__Exercise__:
When a line below contains the word "simpl", copy that line.

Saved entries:
════════

(** * KASBOT: the order-lifecycle controller of the KAS/USDT trading bot

    A shallow embedding of [KASBOT.py] and the properties of its
    specification.

    Conventions of the embedding.

    - Numbers.  Prices, amounts, balances and the profit counter are Python
      floats in the source, that is binary64 numbers.  A finite binary64
      number is carried here by the rational it denotes, in canonical form
      ([Qc]), so that comparisons are those of the rationals and numeric
      equality is Leibniz equality.  The four arithmetic operations are
      those of binary64, each result rounded to the nearest representable
      number, ties to even ([fadd], [fsub], [fmul], [fdiv], computed with
      the reference implementation of the standard library, [SpecFloat]);
      a division by zero raises.  The infinities and NaN have no
      counterpart: the model is about runs whose numbers stay finite.  The
      one subtraction of [get_current_price] is of two readings of the
      same clock, which are within a factor of two of each other: it is
      exact on binary64 and is written as such.
    - Orders.  An order is the dict
      [{'id', 'amount', 'price', 'buy_price', 'order_type'}] built by
      [create_new_order]; it is a record here, so the defaults of
      [order.get(...)] for absent keys never apply.  The dicts are shared
      between the lists that hold them: where the source assigns to
      ['order_type'] of an order of one list and goes on with another list
      that holds the same order, the assignment shows there too.
    - Globals.  The module-level variables [insufficient_funds_notified] and
      [trading_stopped], the notification queue and the state file live in a
      [World] that every function threads through a state monad.  The world
      also keeps two logs that the source does not have, for stating what
      happened: the dicts dumped to the file and the calls of
      [create_new_order].
    - File.  The state file is modelled by what [json.load] makes of its
      content: a dict with some of the four keys of the state, a value that
      is not an object, or text that does not parse.  [json.dump] followed by
      [json.load] is taken to give the dumped dict back, and a [json.dump]
      that is reached is taken to succeed.
    - Exchange.  The answers of the remote exchange are inputs: an
      environment record gives, for each call site, what the exchange
      replies or the exception that the call ends with.  Network errors of
      the price and balance reads are retried by [retry_on_network_error]
      until an answer arrives, so an environment only holds final answers.
    - Exceptions.  A function that can raise returns an [ending]: the value
      it returns, or the exception.  [create_new_order] raises when a read
      fails, when the price or a figure of the purchase is [None], and when
      the price is zero; [check_orders] catches what it raises (lines
      397-399), [run_bot] does not, and its loop ends there.  The [except]
      arm of [check_orders] around the thread pool (lines 308-310) has no
      counterpart.
    - Threads.  Only the thread of [run_bot] is modelled; the notification
      sender and the Telegram handlers appear as separate functions.
    - Time.  [time.sleep] has no counterpart, and the functions of the bot
      take the price that [get_current_price] returns from the
      environment; the price cache is modelled on its own. *)

From Stdlib Require Import List String ZArith QArith Qcanon Bool Arith Lia.
From Stdlib Require Import Sorting.Sorted Sorting.Permutation.
From Stdlib Require Import Classes.RelationClasses.
From Stdlib Require SpecFloat PrimFloat FloatOps.
Import ListNotations.

Local Open Scope string_scope.
Local Open Scope list_scope.
Local Open Scope Qc_scope.

(** ** Numbers *)

Definition Qc_leb (x y : Qc) : bool := Qle_bool x y.
Definition Qc_ltb (x y : Qc) : bool := negb (Qc_leb y x).
Definition Qc_eqb (x y : Qc) : bool := Qc_eq_bool x y.

(** *** binary64

    [to_double q] is the binary64 number that the rational [q] stands for:
    [q] itself when it is one, and otherwise the number nearest to it (the
    way Python reads a decimal literal, for numerators and denominators
    below 2^53).  [of_double] gives the rational back. *)

Definition prec : Z := 53.
Definition emax : Z := 1024.

Definition double_of_Z (z : Z) : SpecFloat.spec_float :=
  SpecFloat.binary_normalize prec emax z 0 false.

Definition to_double (q : Qc) : SpecFloat.spec_float :=
  let n := Qnum q in
  let d := Zpos (Qden q) in
  let k := Z.log2 d in
  if (2 ^ k =? d)%Z then SpecFloat.binary_normalize prec emax n (- k) false
  else SpecFloat.SFdiv prec emax (double_of_Z n) (double_of_Z d).

Definition of_double (x : SpecFloat.spec_float) : Qc :=
  match x with
  | SpecFloat.S754_finite s m e =>
      Q2Qc (inject_Z (if s then Zneg m else Zpos m) * Qpower 2 e)
  | _ => 0
  end.

(** [x + y], [x - y], [x * y] and [x / y] (for [y] other than zero) on
    floats. *)
Definition fadd (x y : Qc) : Qc :=
  of_double (SpecFloat.SFadd prec emax (to_double x) (to_double y)).
Definition fsub (x y : Qc) : Qc :=
  of_double (SpecFloat.SFsub prec emax (to_double x) (to_double y)).
Definition fmul (x y : Qc) : Qc :=
  of_double (SpecFloat.SFmul prec emax (to_double x) (to_double y)).
Definition fdiv (x y : Qc) : Qc :=
  of_double (SpecFloat.SFdiv prec emax (to_double x) (to_double y)).

Arguments fadd : simpl never.
Arguments fsub : simpl never.
Arguments fmul : simpl never.
Arguments fdiv : simpl never.

(** The decimal literal [n/d], as Python reads it. *)
Definition decimal (n : Z) (d : positive) : Qc := of_double (to_double (Q2Qc (n # d))).

Arguments decimal : simpl never.

(** ** Configuration (lines 34-38) *)

Definition profit_percent : Qc := fdiv (Q2Qc (1 # 2)) (Q2Qc 100).   (* 0.5 / 100 *)
Definition drop_percent : Qc := fdiv 1 (Q2Qc 100).                  (* 1 / 100 *)
Definition order_size : Qc := Q2Qc 15.

(** [symbol.split('/')[1]] for the only symbol the bot is started with,
    ["KAS/USDT"]. *)
Definition base_currency : string := "USDT".

(** ** Orders *)

Record Order := mkOrder {
  id : string;
  amount : Qc;
  price : Qc;
  buy_price : Qc;
  order_type : string
}.

(** [order['order_type'] = t] *)
Definition set_order_type (t : string) (o : Order) : Order :=
  mkOrder (id o) (amount o) (price o) (buy_price o) t.

(** [order.get('order_type') == 'autobay'] *)
Definition is_autobay (o : Order) : bool := String.eqb (order_type o) "autobay".

Definition autobay_count (l : list Order) : nat := List.length (filter is_autobay l).

(** ** [list.sort(key=lambda x: x.get('price', float('inf')))]

    Python's sort is stable; a stable sort by a total preorder has one
    possible result, computed here by insertion. *)

Fixpoint insert_by_price (o : Order) (l : list Order) : list Order :=
  match l with
  | [] => [o]
  | x :: rest =>
      if Qc_leb (price o) (price x) then o :: l
      else x :: insert_by_price o rest
  end.

Fixpoint sort_by_price (l : list Order) : list Order :=
  match l with
  | [] => []
  | o :: rest => insert_by_price o (sort_by_price rest)
  end.

(** The collection is "sorted ascending by price". *)
Definition price_le (a b : Order) : Prop := price a <= price b.
Definition price_sorted (l : list Order) : Prop := StronglySorted price_le l.

Fixpoint price_sortedb (l : list Order) : bool :=
  match l with
  | [] => true
  | o :: rest => forallb (fun x => Qc_leb (price o) (price x)) rest && price_sortedb rest
  end.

════════

__Result for this task__:
Arguments fadd : simpl never.
Arguments fsub : simpl never.
Arguments fmul : simpl never.
Arguments fdiv : simpl never.
Arguments decimal : simpl never.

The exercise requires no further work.